For marketers, almost nothing is as valuable as hearing the unvarnished, unfiltered point-of-view of buyers. At last week’s Massachusetts Tech Leadership Council’s “Cloud Seminar: Choosing the Right Cloud for Your Business,” marketers would have had a lot to listen to.

Speaking to a sophisticated, engineer-centric audience with over 20 years’ experience in development and operations, GitHub’s Mark Imbriaco didn’t pull any punches in presenting his perspective on the myths and realities of the benefits of the cloud.

  • Cost savings? Myth.
  • Means of avoiding IT bottlenecks? Myth.
  • Driver of increased agility and speed to market? Definite reality.

From a value proposition perspective, the implications are clear: be wary of emphasizing cost and operational advantages of your cloud solution because they’ll like meet with skepticism.
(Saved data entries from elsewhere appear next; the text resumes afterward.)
(* ===== verification/GoScenario.v ===== *)
(** A concrete server, and the theorems about the server at concrete inputs:
    their hypotheses hold there. *)
From S2P Require Import Prelude Codec Text Domain Hashing Configuration Bloom WriteAheadLog SortedStringTable SystemState Ingestion Python Json HttpApi HttpSpec Server.
From S2P Require MemoryTable LruCache Logger.

Open Scope Z_scope.

(** ** Definitions *)

(** A small filter, an empty disk every path of which can be opened, a token
    check that accepts nothing, error texts, two shards. *)
Definition demo_bloom : SharedBloomFilter := new_sized 640 3.
Definition demo_disk : FileSystem := mkFS ∅ (fun _ => true).
Definition demo_decrypt (token secret : string) : bool := false.
Definition demo_text (e : go_error) : string := "error"%string.

(** The server after a start on a disk whose log holds [es]. *)
Definition demo_fs (es : list Entry) : FileSystem :=
  mkFS {[ WriteAheadLogFilePath default_config := encode_log es ]} (fun _ => true).
Definition demo_wal (is_closed : bool) : DiskWAL := mkDiskWAL (WriteAheadLogFilePath default_config) true is_closed.
Definition demo (es : list Entry) : machine SharedBloomFilter :=
  mkMachine (set_MemTable (recovered default_config es)
    (set_ActiveWal (demo_wal false) (NewSystemState default_config demo_bloom))) (demo_fs es) zero_metrics.

Definition demo_env (now : Z) : env := mkEnv now 7 [0%nat; 1%nat] (fun _ => now) (fun id => 100 + Z.of_nat id).
Definition demo_get (k : string) : ctx_request := mkCtx "GET" "/get" "" "" k.
Definition demo_delete (k : string) : ctx_request := mkCtx "DELETE" "/delete" "" "" k.
Definition demo_put (k v : string) (ttl : Z) : ctx_request := mkCtx "POST" "/put" "" (dumps (put_payload k v ttl)) "".

Definition demo_entry : Entry := mkEntry "a" [Byte.x31] 1000 false.

(** A session: writes, reads, and a request with each of the faults. The
    [i]-th environment has clock readings of its own for log files. *)
Definition session_env (i : Z) (order : list nat) : env :=
  mkEnv (5 + i) (10 * i) order (fun _ => 5 + i) (fun id => 10 * i + Z.of_nat id).
Definition session_batch : string := dumps (batch_payload [("b", "2", 0); ("a", "3", 0)]%string).
Definition session_order : list nat :=
  elements (dom (groupItemsByShard 2 [("b", [Byte.x32], 0); ("a", [Byte.x33], 0)]%string)).
Definition session_reqs : list (env * ctx_request) :=
  [(session_env 1 [], demo_put "a" "1" 0);
   (session_env 2 session_order, mkCtx "POST" "/batch" "" session_batch "");
   (session_env 3 [], demo_get "a");
   (session_env 4 [], demo_delete "a");
   (session_env 5 [], demo_get "a");
   (session_env 6 [], demo_get "b");
   (session_env 7 [], demo_get "");
   (session_env 8 [], mkCtx "POST" "/put" "" "{" "");
   (session_env 9 [], mkCtx "GET" "/put" "" "" "");
   (session_env 10 [], mkCtx "GET" "/health" "" "" "");
   (session_env 11 [], mkCtx "GET" "/get" "v2.local" "" "b")]%string.

(** ** Lemmas *)

Lemma demo_ok es : Forall entry_fits es -> server_ok (demo es) (replicate 4 []).
Proof.
  intros Hes. apply (started_ok default_config demo_bloom es (demo_fs es)); [done|apply new_sized_ok|].
  exists (encode_log es). apply lookup_singleton_eq.
Qed.

Lemma demo_state_ok : state_ok (demo []) (replicate 4 []).
Proof. by apply demo_ok. Qed.

Lemma demo_wal_open : wal_open (demo []).
Proof. by apply demo_ok. Qed.

Lemma demo_entry_fits : Forall entry_fits [demo_entry].
Proof. repeat constructor; vm_compute; done. Qed.

Lemma demo_lookup k : lookup_entry k (demo [demo_entry]) = Ok (last_entry k [demo_entry]).
Proof.
  apply (started_ok default_config demo_bloom [demo_entry] (demo_fs [demo_entry]) demo_entry_fits).
  - apply new_sized_ok.
  - eexists. apply lookup_singleton_eq.
Qed.

(** ** Properties at concrete inputs *)

Lemma Submit_read_your_write_witness :
  let '(m', err) := SubmitIngestionRequest "k" [Byte.x41] 3 false 5 7 (demo []) in
  err = None /\ state_ok m' (replicate 4 []) /\
  lookup_entry "k" m' = Ok (Some (mkEntry "k" [Byte.x41] 3000000005 false)) /\
  forall k, k <> "k"%string -> lookup_entry k m' = lookup_entry k (demo []).
Proof.
  apply (Submit_read_your_write (demo []) (replicate 4 []) "k" [Byte.x41] 3 false 5 7).
  - apply demo_state_ok.
  - apply demo_wal_open.
  - split; vm_compute; done.
  - vm_compute. done.
Defined.

Definition demo_items : list (string * bytes * Z) :=
  [("a", [Byte.x31], 0); ("b", [Byte.x32], 0); ("a", [Byte.x33], 0)]%string.

Lemma SubmitBatch_any_order_witness :
  let '(m', err) := SubmitBatchIngestion 2 demo_items (elements (dom (groupItemsByShard 2 demo_items)))
    (fun _ => 5) (fun id => 100 + Z.of_nat id) (demo []) in
  err = None /\ state_ok m' (replicate 4 []) /\
  forall k, lookup_entry k m' =
    match last_entry k (stored 5 <$> (item_req <$> demo_items)) with
    | Some e => Ok (Some e)
    | None => lookup_entry k (demo [])
    end.
Proof.
  apply (SubmitBatch_any_order (demo []) (replicate 4 []) 2 demo_items).
  - apply demo_state_ok.
  - apply demo_wal_open.
  - repeat constructor; vm_compute; done.
  - done.
  - vm_compute. repeat constructor.
  - compute_done.
Defined.

Definition broken : machine SharedBloomFilter :=
  with_bb (set_ActiveWal (demo_wal true)) (demo []).

Lemma Submit_wal_failure_witness :
  SubmitIngestionRequest "k" [Byte.x41] 3 false 5 7 broken = (broken, Some WalWriteError) /\
  SubmitBatchIngestion 2 demo_items [0%nat; 1%nat] (fun _ => 5) (fun _ => 7) broken = (broken, None).
Proof. apply (Submit_wal_failure broken (demo_wal true)); reflexivity. Defined.

Lemma Get_serves_newest_witness :
  let '(m', out) := handleRequest demo_decrypt demo_text 2 (demo_env 5) (demo_get "a") (demo [demo_entry]) in
  exists o, lookup_entry "a" (demo [demo_entry]) = Ok o /\
    (cached "a" (demo [demo_entry]) = None -> out = Ok (serve "a" (visible 5 o))) /\
    (forall v, cached "a" (demo [demo_entry]) = Some v -> out = Ok (serve "a" (Some v)) /\
       exists en, o = Some en /\ IsDeleted en = false /\ Value en = v) /\
    server_ok m' (replicate 4 []) /\ forall k', lookup_entry k' m' = lookup_entry k' (demo [demo_entry]).
Proof.
  apply (Get_serves_newest demo_decrypt demo_text 2 (demo_env 5) (demo_get "a")); [|done..].
  apply demo_ok, demo_entry_fits.
Defined.

Lemma Put_then_Get_witness :
  let '(m1, out1) := handleRequest demo_decrypt demo_text 2 (demo_env 5) (demo_put "k" "value" 3) (demo []) in
  let '(m2, out2) := handleRequest demo_decrypt demo_text 2 (demo_env 9) (demo_get "k") m1 in
  let deadline := if 0 <? 3 then i64 (e_now (demo_env 5) + i64 (3 * 1000000000)) else 0 in
  out1 = Ok [SetStatusCode 201] /\
  out2 = Ok (serve "k" (if (0 <? deadline) && (deadline <? e_now (demo_env 9)) then None
                        else Some (to_bytes "value"))).
Proof.
  apply (Put_then_Get demo_decrypt demo_text 2 (demo_env 5) (demo_env 9) (demo_put "k" "value" 3) (demo_get "k")
    (demo []) (replicate 4 [])); try done.
  - by apply demo_ok.
  - apply ascii_check_ok. done.
  - apply ascii_check_ok. done.
Defined.

Lemma Delete_then_Get_witness :
  let '(m1, out1) := handleRequest demo_decrypt demo_text 2 (demo_env 5) (demo_delete "a") (demo [demo_entry]) in
  let '(_, out2) := handleRequest demo_decrypt demo_text 2 (demo_env 9) (demo_get "a") m1 in
  out1 = Ok [SetStatusCode 200] /\ out2 = Ok [CtxError "Not Found" 404].
Proof.
  apply (Delete_then_Get demo_decrypt demo_text 2 (demo_env 5) (demo_env 9) (demo_delete "a") (demo_get "a")
    (demo [demo_entry]) (replicate 4 [])); try done.
  apply demo_ok, demo_entry_fits.
Defined.

Lemma Cache_outlives_deadline_witness :
  let '(m1, out1) := handleRequest demo_decrypt demo_text 2 (demo_env 5) (demo_get "a") (demo [demo_entry]) in
  let '(_, out2) := handleRequest demo_decrypt demo_text 2 (demo_env 2000) (demo_get "a") m1 in
  let '(_, out3) := handleRequest demo_decrypt demo_text 2 (demo_env 2000) (demo_get "a") (demo [demo_entry]) in
  out1 = Ok (serve "a" (Some [Byte.x31])) /\ out2 = Ok (serve "a" (Some [Byte.x31])) /\ out3 = Ok (serve "a" None).
Proof.
  apply (Cache_outlives_deadline demo_decrypt demo_text 2 (demo_env 5) (demo_env 2000) (demo_get "a")
    (demo [demo_entry]) (replicate 4 []) (LruCache.NewLruCache 40000) demo_entry); try done.
  apply demo_ok, demo_entry_fits.
Defined.

Definition demo_batch : list IngestReq := [mkReq "k" [Byte.x41; Byte.x42] 0 false (Some 0%nat)].

Lemma Recovery_zeroes_values_witness :
  exists m0, Run default_config demo_bloom demo_disk = Some m0 /\
  let '(m1, out) := processBatch demo_batch 5 7 m0 in
  out = notifySuccess demo_batch /\
  (forall k, lookup_entry k m1 = Ok (last_entry k (stored 5 <$> demo_batch))) /\
  exists m2, Run default_config demo_bloom (fs m1) = Some m2 /\
    forall k, lookup_entry k m2 = Ok (zeroed <$> last_entry k (stored 5 <$> demo_batch)).
Proof.
  apply (Recovery_zeroes_values default_config demo_bloom demo_bloom demo_disk demo_batch 5 7); try done.
  - apply new_sized_ok.
  - apply new_sized_ok.
  - repeat constructor; vm_compute; done.
Defined.

Lemma Restart_reads_one_file_witness :
  match Run default_config demo_bloom demo_disk,
        Run default_config demo_bloom (mkFS {[ "./data/0.sst"%string := [Byte.x00] ]} (fun _ => true)) with
  | Some m, Some m' => SSTables (bb m) = replicate 4 [] /\ forall k, lookup_entry k m = lookup_entry k m'
  | None, None => True
  | _, _ => False
  end.
Proof. apply Restart_reads_one_file; reflexivity. Defined.

(** A log that a crash cut to its first three bytes. *)
Lemma Torn_log_prevents_start_witness :
  Run default_config demo_bloom
    (mkFS {[ WriteAheadLogFilePath default_config := take 3 (encode_log [demo_entry]) ]} (fun _ => true)) = None.
Proof.
  apply (Torn_log_prevents_start default_config demo_bloom _ [demo_entry] (take 3 (encode_log [demo_entry]))); try done.
  - apply demo_entry_fits.
  - by exists (drop 3 (encode_log [demo_entry])).
  - intros [|e l] Hp; [done|]. destruct Hp as [r [= <- Hr]]. destruct l; [done|done].
Defined.

(** Started with the defaults on a disk with a log of one record; the cipher
    is the key itself. *)
Lemma Start_serves_witness :
  let Encrypt := fun (key subject : string) (expiration : Z) => key in
  let decrypt := fun token key => bool_decide (token = key) in
  exists r, RunFromFile Encrypt (fun x => x) (fun _ => 0) 8 true 5 "t" "u" "" Logger.fresh_logger (demo_fs [demo_entry]) = Some r
    /\ lookup_entry "a" (start_engine r) = Ok (Some demo_entry)
    /\ start_address r = ":8080"%string
    /\ Logger.globalLogMessageQueue (start_logger r) =
         ["t [INF] Ingest initialized with 8 shards"; "u [INF] Listening on :8080 (fasthttp)"]%string
    /\ exists token, forall e ctx m, Configuration (bb m) = default_config -> Authorization ctx = token ->
         handleRequest decrypt demo_text 2 e ctx m = routePath demo_text 2 e ctx m.
Proof.
  intros Encrypt decrypt.
  destruct (Start_serves Encrypt decrypt (fun x => x) (fun _ => 0) 8 5 "t" "u" "" Logger.fresh_logger
    (demo_fs [demo_entry]) default_config [demo_entry]) as (r & Hr & _ & Hl & Ha & _ & Hq & Ht); try done.
  - intros. by apply bool_decide_eq_true.
  - apply demo_entry_fits.
  - exists r. split; [exact Hr|]. rewrite Hl, Hq, Ha. split; [reflexivity|]. split; [reflexivity|].
    split; [reflexivity|]. destruct (Ht eq_refl) as (token & _ & Hk). exists token. intros. by apply Hk.
Defined.

Definition demo_store (k : string) : option Entry := first_some [mem_spec k (bb (demo [])); disk_spec k (replicate 4 [])].

Lemma session_reqs_ok : Forall (request_ok 2) session_reqs.
Proof.
  repeat (apply Forall_cons_2; [split; [vm_compute; reflexivity|split; [vm_compute; reflexivity|]]; vm_compute; reflexivity|]).
  apply Forall_nil_2.
Qed.

Lemma session_fresh : clock_fresh (demo []) (concat (rotations <$> session_reqs)).
Proof.
  split.
  - eapply bool_decide_eq_true_1. vm_compute. reflexivity.
  - repeat (apply Forall_cons_2; [vm_compute; reflexivity|]). apply Forall_nil_2.
Qed.

Lemma Http_refines_map_witness :
  (serve_all demo_decrypt demo_text 2 session_reqs (demo [])).2 = Ok <$>
    [[SetStatusCode 201]; [SetStatusCode 201]; serve "a" (Some [Byte.x33]); [SetStatusCode 200];
     [CtxError "Not Found" 404]; serve "b" (Some [Byte.x32]); [CtxError "Missing key" 400];
     [CtxError "Bad Request" 400]; [CtxError "Method Not Allowed" 405]; [CtxError "Not Found" 404];
     [CtxError "Unauthorized" 401]]%string /\
  let authorised ctx := checkAuth demo_decrypt ctx (demo []) in
  let '(m', outs) := serve_all demo_decrypt demo_text 2 session_reqs (demo []) in
  session 2 authorised demo_store session_reqs outs /\ server_ok m' (replicate 4 []) /\
  reads m' (session_end 2 authorised demo_store session_reqs).
Proof.
  split; [vm_compute; reflexivity|].
  exact (Http_refines_map demo_decrypt demo_text 2 (demo []) (replicate 4 []) demo_store session_reqs
    (demo_ok [] (Forall_nil_2 _)) (fun k => lookup_entry_spec k (demo []) _ demo_state_ok) session_reqs_ok session_fresh).
Defined.

(** A time to live of 584 years, in seconds, wraps to 0.3 seconds. *)
Lemma Long_ttl_expires_soon now key val : 0 <= now < 2 ^ 62 ->
  ExpiryTimestamp (createEntry (mkReq key val 18446744074 false None) now) = now + 290448384.
Proof.
  intros Hn. cbn [ExpiryTimestamp createEntry req_TTL]. change (0 <? 18446744074) with true. cbv iota.
  assert (i64 (18446744074 * 1000000000) = 290448384) as -> by (vm_compute; reflexivity). apply i64_small. unfold is_i64. lia.
Qed.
A panel discussion featuring engineering executives from Carbonite, Ipswitch, Acquia, and Scribe built on Mr. Imbriaco’s perspective. In responding to questions about their infrastructure evolution, they said that decisions about when and how to deploy IaaS, PaaS, and S(torage)aaS would always be based on the strategic business needs for a given initiative or project: when time-to-market is critical or in which utilization is highly unpredictable, cloud is attractive; in a scenario with consistent demands and a need to control variable costs, cloud is a poor choice.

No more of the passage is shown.